I investigated the phenology and breeding systems of two Florida endemic pawpaws, Asimina reticulata, widespread in peninsular Florida, and A. tetramera, a federally endangered species limited to two counties on the Atlantic Coastal Ridge. The purpose of this study was to determine if differences contribute to the rarity of Asimina tetramera compared with A. reticulata. The study was conducted in sand pine scrub sites with the largest populations of A. tetramera in the two counties. Flowering seasons differ for the two species. Both species are hermaphroditic and strongly protogynous. Pollination experiments show that neither species is autogamous and the primary breeding mechanism is outcrossing, although low levels of geitonogamous pollination occur in mature scrub habitats. High levels of inbreeding depression were noted in both species at both sites but inbreeding depression was relaxed the first year post-fire. Fruit set in mature habitats may be pollinator limited.

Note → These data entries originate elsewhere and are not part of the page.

(** A pool does not stay broken: once the death of an executor's workers has been
    seen, by a call that was waiting or by a submission, the pool no longer submits
    to that executor, and a call that sees the same break later does not replace
    the new one. *)
Theorem pool_replaces_broken pool ex i c :
  Pool.executor pool = Some ex -> (ex < Pool.next_executor pool)%nat ->
  Pool.calls pool !! i = Some c -> Pool.c_executor c = ex -> Pool.c_work c <> Pool.Over -> Pool.c_answer c = None ->
  let pool' := Pool.work_ends pool i Pool.WorkBroken in
  Pool.executor pool' = Some (Pool.next_executor pool) /\ Pool.next_executor pool <> ex /\
  (forall j, Pool.executor (Pool.work_ends pool' j Pool.WorkBroken) = Pool.executor pool' \/
     exists d, Pool.calls pool' !! j = Some d /\ Pool.c_executor d = Pool.next_executor pool).
Proof.
  intros Hex Hlt Hi Hc Hw Ha pool'.
  assert (Pool.executor pool' = Some (Pool.next_executor pool)) as Hnew.
  { unfold pool', Pool.work_ends. rewrite Hi, decide_False, Ha by done. unfold Pool.CpuPool__replace_broken_executor.
    rewrite decide_True; [|simpl; unfold Pool.wrapped_done; destruct (Pool.c_wrapped_done c); simpl; congruence].
    simpl. unfold Pool.wrapped_done. by destruct (Pool.c_wrapped_done c). }
  split; [done|]. split; [lia|]. intros j. unfold Pool.work_ends.
  destruct (Pool.calls pool' !! j) as [d|] eqn:Hj; [|by left]. case_decide; [by left|].
  destruct (decide (Pool.c_executor d = Pool.next_executor pool)) as [?|Hne]; [right; eauto|left].
  destruct (Pool.c_answer d); [simpl; unfold Pool.wrapped_done; by destruct (Pool.c_wrapped_done d)|].
  unfold Pool.CpuPool__replace_broken_executor. rewrite decide_False;
    simpl; unfold Pool.wrapped_done; destruct (Pool.c_wrapped_done d); simpl; try done; congruence.
Qed.

Lemma pool_replaces_broken_witness :
  Pool.executor (Pool.work_ends (fold_left (Pool.pool_step true) [Pool.Start; Pool.Submit true true Pool.Accepted] small_pool)
    0 Pool.WorkBroken) = Some 1%nat.
Proof.
  destruct (pool_replaces_broken (fold_left (Pool.pool_step true) [Pool.Start; Pool.Submit true true Pool.Accepted] small_pool)
    0 0 (Pool.MkCall 0 true Pool.Queued false None)) as [H _]; [reflexivity|simpl; lia|reflexivity|reflexivity|done|reflexivity|].
  exact H.
Defined.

I studied insects associated with the flowers in sand pine scrub habitat in southeastern Florida from 1994-1996. The most commonly represented orders were Coleoptera (25 spp.), Lepidoptera (3 spp.) and Hymenoptera (3 spp.). All Coleoptera were flower visitors; one species, Euphoria sepulchralis (Fabricius) (Scarabeaidae), visited flowers of the two Asimina species at both sites. Euryiides marcellus (Cramer) (Lepidoptera: Papilionidae) eggs and larvae were observed on both species of Asimina during each year of the study.
Resource management techniques were applied to a mature sand pine scrub community in Jona than Dickinson State Park in southeastern Florida for the management of Asimina tetramera. Manipulations conducted in 1996 included combinations of fire and mechanical treatments. I measured effects of these treatments on flowering and fruit-set on A. tetramera and found the fire treatments, BURN and CUT&BURN, significantly increased flowering. Mechanical treatments cutting and mulching had no significant effect.